Before the Affordable Care Act (ACA), or Obamacare, was implemented, consumers without health insurance could only access half as much healthcare than those covered. That changed in 2009 with its passage into law.
Open enrollment periods allow you to enroll, re-enroll, or switch plans, while special enrollment periods provide coverage after qualifying events such as losing existing coverage or getting married.
Open Enrollment Period
Typically, the best time and place to purchase Affordable Care Act-compliant health insurance policies is during open enrollment periods. This applies whether individual/family coverage is purchased through the marketplace or directly from insurers (off exchange).
The open enrollment period for 2019 – 2023 starts November 1 and concludes January 15, though you may qualify for an extended enrollment period due to significant life changes like losing coverage or getting married.
Medicaid and Children’s Health Insurance Program can also be enrolled at any time throughout the year if you meet income and other criteria, which is especially helpful as an individual mandate penalty requires having health insurance or paying a tax penalty (although not applicable on the federal level anymore); some states still enforce it to discourage adverse selection – the practice where healthy people purchase health coverage when needed only.
Special Enrollment Period
Special Enrollment Periods (SEPs) provide individuals the chance to enroll or make changes to their health insurance coverage outside of the standard Open Enrollment Period. These special enrollment periods typically last 60 days and can be triggered by certain life events.
Qualifying life events include things such as losing or gaining employment, moving to a different state, getting married, having children grow older or the addition of a new baby into your family composition. HHS does not mandate SEPs on off-exchange plans due to this difference – for instance carriers do not need to offer such SEPs when someone gains citizenship or lawful presence in the US.
Exchange enrollees who purchased silver plans with cost-sharing reductions on the exchange who experience changes that no longer qualify them for those subsidies can also access this SEP up until 2025.
Short-Term Plans
In many states, insurers provide short-term health plans. These policies typically last less than one year and don’t meet the Affordable Care Act requirements; they typically feature lower premiums than plans that comply with the law but may lack consumer protections required by it.
Federal regulations had restricted short-term health insurance policies to three month limits until recently, however under President Donald Trump those rules have been relaxed; insurers will soon be able to offer short-term policies with initial coverage periods of up to 364 days!
Short-term health insurance plans may fill coverage gaps, but should not be seen as an alternative to major medical health plans that comply with the Affordable Care Act (ACA). Furthermore, these short-term plans do not guarantee issue, so you’ll have to go through underwriting and answer a series of medical questions in order to obtain coverage; additionally these short-term plans do not cover preexisting conditions which are covered under an ACA plan.
Medicaid
Medicaid is a joint state and federal initiative designed to ensure low-income individuals have access to medical care. It offers essential health benefits, including hospitalization and doctor visits, to certain groups such as children, parents, pregnant women, elderly individuals with disability as well as those who incur high medical expenses.
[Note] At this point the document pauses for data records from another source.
(** A durable worker observation; [te_Body] is the JSON of its message. *)
Inductive Outcome := OutcomeCompleted | OutcomeFailed | OutcomeAborted | OutcomeUnspecified.
Inductive TurnEventKind :=
| ExecutionStarted | ModelCallStarted | AssistantMessage | ModelCallFailed | ModelRetryScheduled
| ModelRetryFinished | ToolCallStarted | ToolResult | CompactionStarted | CompactionFinished
| HarnessError | WorkerOutcome (o : Outcome) | StepCompletion (r : CompletionReport) | UnknownEvent.
Record TurnEvent := {
  te_TurnId : uuid; te_Sequence : Z; te_Kind : TurnEventKind; te_Body : RawMessage }.

Definition EvModelCallStarted : string := "model_call_started".
Definition EvAssistantMessage : string := "assistant_message".
Definition EvModelCallFailed : string := "model_call_failed".
Definition EvModelRetryScheduled : string := "model_retry_scheduled".
Definition EvModelRetryFinished : string := "model_retry_finished".
Definition EvToolCallStarted : string := "tool_call_started".
Definition EvToolResult : string := "tool_result".
Definition EvStepCompletionReported : string := "step_completion_reported".
Definition EvCompactionStarted : string := "compaction_started".
Definition EvCompactionFinished : string := "compaction_finished".
Definition EvError : string := "error".

(** Kind and payload of the runtime event, and whether it is an outcome or a completion. *)
Definition turnEventToRuntime (te : TurnEvent) : string * RawMessage * bool * bool :=
  match te_Kind te with
  | ExecutionStarted => (EvTurnStarted, te_Body te, false, false)
  | ModelCallStarted => (EvModelCallStarted, te_Body te, false, false)
  | AssistantMessage => (EvAssistantMessage, te_Body te, false, false)
  | ModelCallFailed => (EvModelCallFailed, te_Body te, false, false)
  | ModelRetryScheduled => (EvModelRetryScheduled, te_Body te, false, false)
  | ModelRetryFinished => (EvModelRetryFinished, te_Body te, false, false)
  | ToolCallStarted => (EvToolCallStarted, te_Body te, false, false)
  | ToolResult => (EvToolResult, te_Body te, false, false)
  | CompactionStarted => (EvCompactionStarted, te_Body te, false, false)
  | CompactionFinished => (EvCompactionFinished, te_Body te, false, false)
  | HarnessError => (EvError, te_Body te, false, false)
  | WorkerOutcome _ => (EvSettled, te_Body te, true, false)
  | StepCompletion _ => (EvStepCompletionReported, te_Body te, false, true)
  | UnknownEvent => (EmptyString, NoJSON, false, false)
  end.

(** * State and effects *)
Inductive fault := FNone | FBeforeCommit | FAfterCommit.
Record Service := mkService {
  sv_db : DispatchDB;
  sv_pool : workerPool;
  sv_gen : Z;
  sv_sent : list (nat * ControlMessage);
  sv_faults : list fault;
  sv_sends : list bool;
  sv_kicked : bool;
  sv_timers : list (uuid * Z);
  sv_nextCapacitySweep : timestamp }.
Definition with_db (d : DispatchDB) (f : list fault) (s : Service) : Service :=
  mkService d (sv_pool s) (sv_gen s) (sv_sent s) f (sv_sends s) (sv_kicked s) (sv_timers s)
    (sv_nextCapacitySweep s).
Definition with_pool (p : workerPool) (s : Service) : Service :=
  mkService (sv_db s) p (sv_gen s) (sv_sent s) (sv_faults s) (sv_sends s) (sv_kicked s) (sv_timers s)
    (sv_nextCapacitySweep s).
Definition with_gen (g : Z) (s : Service) : Service :=
  mkService (sv_db s) (sv_pool s) g (sv_sent s) (sv_faults s) (sv_sends s) (sv_kicked s) (sv_timers s)
    (sv_nextCapacitySweep s).
Definition with_sent (l : list (nat * ControlMessage)) (f : list bool) (s : Service) : Service :=
  mkService (sv_db s) (sv_pool s) (sv_gen s) l (sv_faults s) f (sv_kicked s) (sv_timers s)
    (sv_nextCapacitySweep s).
Definition with_kick (s : Service) : Service :=
  mkService (sv_db s) (sv_pool s) (sv_gen s) (sv_sent s) (sv_faults s) (sv_sends s) true (sv_timers s)
    (sv_nextCapacitySweep s).
Definition with_sweep (t : timestamp) (s : Service) : Service :=
  mkService (sv_db s) (sv_pool s) (sv_gen s) (sv_sent s) (sv_faults s) (sv_sends s) (sv_kicked s) (sv_timers s) t.
Definition with_timers (l : list (uuid * Z)) (s : Service) : Service :=
  mkService (sv_db s) (sv_pool s) (sv_gen s) (sv_sent s) (sv_faults s) (sv_sends s) (sv_kicked s) l
    (sv_nextCapacitySweep s).

Definition Svc (A : Type) : Type := Service → A * Service.
#[export] Instance svc_ret : MRet Svc := λ A a s, (a, s).
#[export] Instance svc_bind : MBind Svc := λ A B k m s, let '(a, s') := m s in k a s'.
Definition sv_get : Svc Service := λ s, (s, s).
Definition sv_modify (f : Service → Service) : Svc () := λ s, ((), f s).

(** One store call. *)
Definition call {A} (m : DispatchDB → (DpErr + A) * DispatchDB) : Svc (DpErr + A) := λ s,
  match sv_faults s with
  | FBeforeCommit :: f => (inl errUnavailable, with_db (sv_db s) f s)
  | FAfterCommit :: f => (inl errUnavailable, with_db (snd (m (sv_db s))) f s)
  | FNone :: f => let '(r, d) := m (sv_db s) in (r, with_db d f s)
  | [] => let '(r, d) := m (sv_db s) in (r, with_db d [] s)
  end.
Definition store {A} (m : DpTx A) : Svc (DpErr + A) := call (run_tx m).

Definition conn (p : nat) : Svc (option workerConn) := λ s, (wp_heap (sv_pool s) !! p, s).
Definition update_conn (p : nat) (f : workerConn → workerConn) : Svc () :=
  sv_modify (λ s, match wp_heap (sv_pool s) !! p with
                  | Some w => with_pool (put_conn p (f w) (sv_pool s)) s
                  | None => s
                  end).
(** [w.send]: refused once the connection is closed; otherwise the message is in the log once
    Send was called, whatever Send then reports: the worker may have received it. *)
Definition send (p : nat) (m : ControlMessage) : Svc bool := λ s,
  match wp_heap (sv_pool s) !! p with
  | Some w =>
      if wc_closed w then (false, s)
      else match sv_sends s with
           | false :: f => (false, with_sent (sv_sent s ++ [(p, m)]) f s)
           | true :: f => (true, with_sent (sv_sent s ++ [(p, m)]) f s)
           | [] => (true, with_sent (sv_sent s ++ [(p, m)]) [] s)
           end
  | None => (false, s)
  end.
Definition kickReconciler : Svc () := sv_modify with_kick.

(** * Workspace reports *)

(** Finite binary64 values as rationals; [None] is NaN or an infinity. *)
Definition float64_nearest (q : Q) : Q :=
  match float64_ratio (Z.abs (Qnum q)) (Zpos (Qden q)) with
  | Some (m, e) =>
      let m := if Qnum q <? 0 then - m else m in
      if 0 <=? e then inject_Z (m * 2 ^ e) else Qmake m (Z.to_pos (2 ^ (- e)))
  | None => q
  end.
Record WorkspaceStatus := {
  ws_FreeBytes : Z; ws_CapacityBytes : Z; ws_FreeRatio : option Q; ws_Warning : bool;
  ws_CreditGated : bool }.
(** [float64(free) / float64(capacity)]. *)
Definition computed_ratio (free capacity : Z) : Q :=
  float64_nearest (float64_nearest (inject_Z free) / float64_nearest (inject_Z capacity)).
Definition ratio_tolerance : Q := float64_nearest (1 # 1000000).
Definition Qltb (a b : Q) : bool := negb (Qle_bool b a).
Definition validateWorkspaceStatus (status : option WorkspaceStatus) : string + Q :=
  match status with
  | None => inl "workspace status has invalid byte capacity"
  | Some st =>
      if (ws_CapacityBytes st =? 0) || (ws_CapacityBytes st <? ws_FreeBytes st)
      then inl "workspace status has invalid byte capacity"
      else
        match ws_FreeRatio st with
        | None => inl "workspace status free ratio does not match available blocks"
        | Some ratio =>
            if Qltb ratio 0 || Qltb 1 ratio ||
               Qltb ratio_tolerance
                 (Qabs (float64_nearest (ratio - computed_ratio (ws_FreeBytes st) (ws_CapacityBytes st))))
            then inl "workspace status free ratio does not match available blocks"
            else if negb (Bool.eqb (ws_Warning st) (Qltb ratio ratio_open))
            then inl "workspace status warning does not match the 25 percent threshold"
            else if Qle_bool ratio ratio_close && negb (ws_CreditGated st)
            then inl "workspace status must gate credit at or below 20 percent free"
            else if Qle_bool ratio_open ratio && ws_CreditGated st
            then inl "workspace status must reopen credit at or above 25 percent free"
            else inr ratio
        end
  end.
The federal government provides basic guidelines, while each state establishes its own eligibility standards and determines how much of the program’s costs will be shared between state and federal funding sources. Medicaid coverage is open to residents with income below 133% of poverty level as well as optional coverage for some individuals who exceed their Medicaid coverage limits, such as those who incur medical costs which exceed that limit.
New York State of Health uses a website to help individuals apply and enroll for Affordable Care Act insurance plans. Visitors can browse plans by county and filter by type of plan, insurance provider, monthly premiums or any other relevant features. Furthermore, assistance services are also offered free of charge to guide individuals through this process.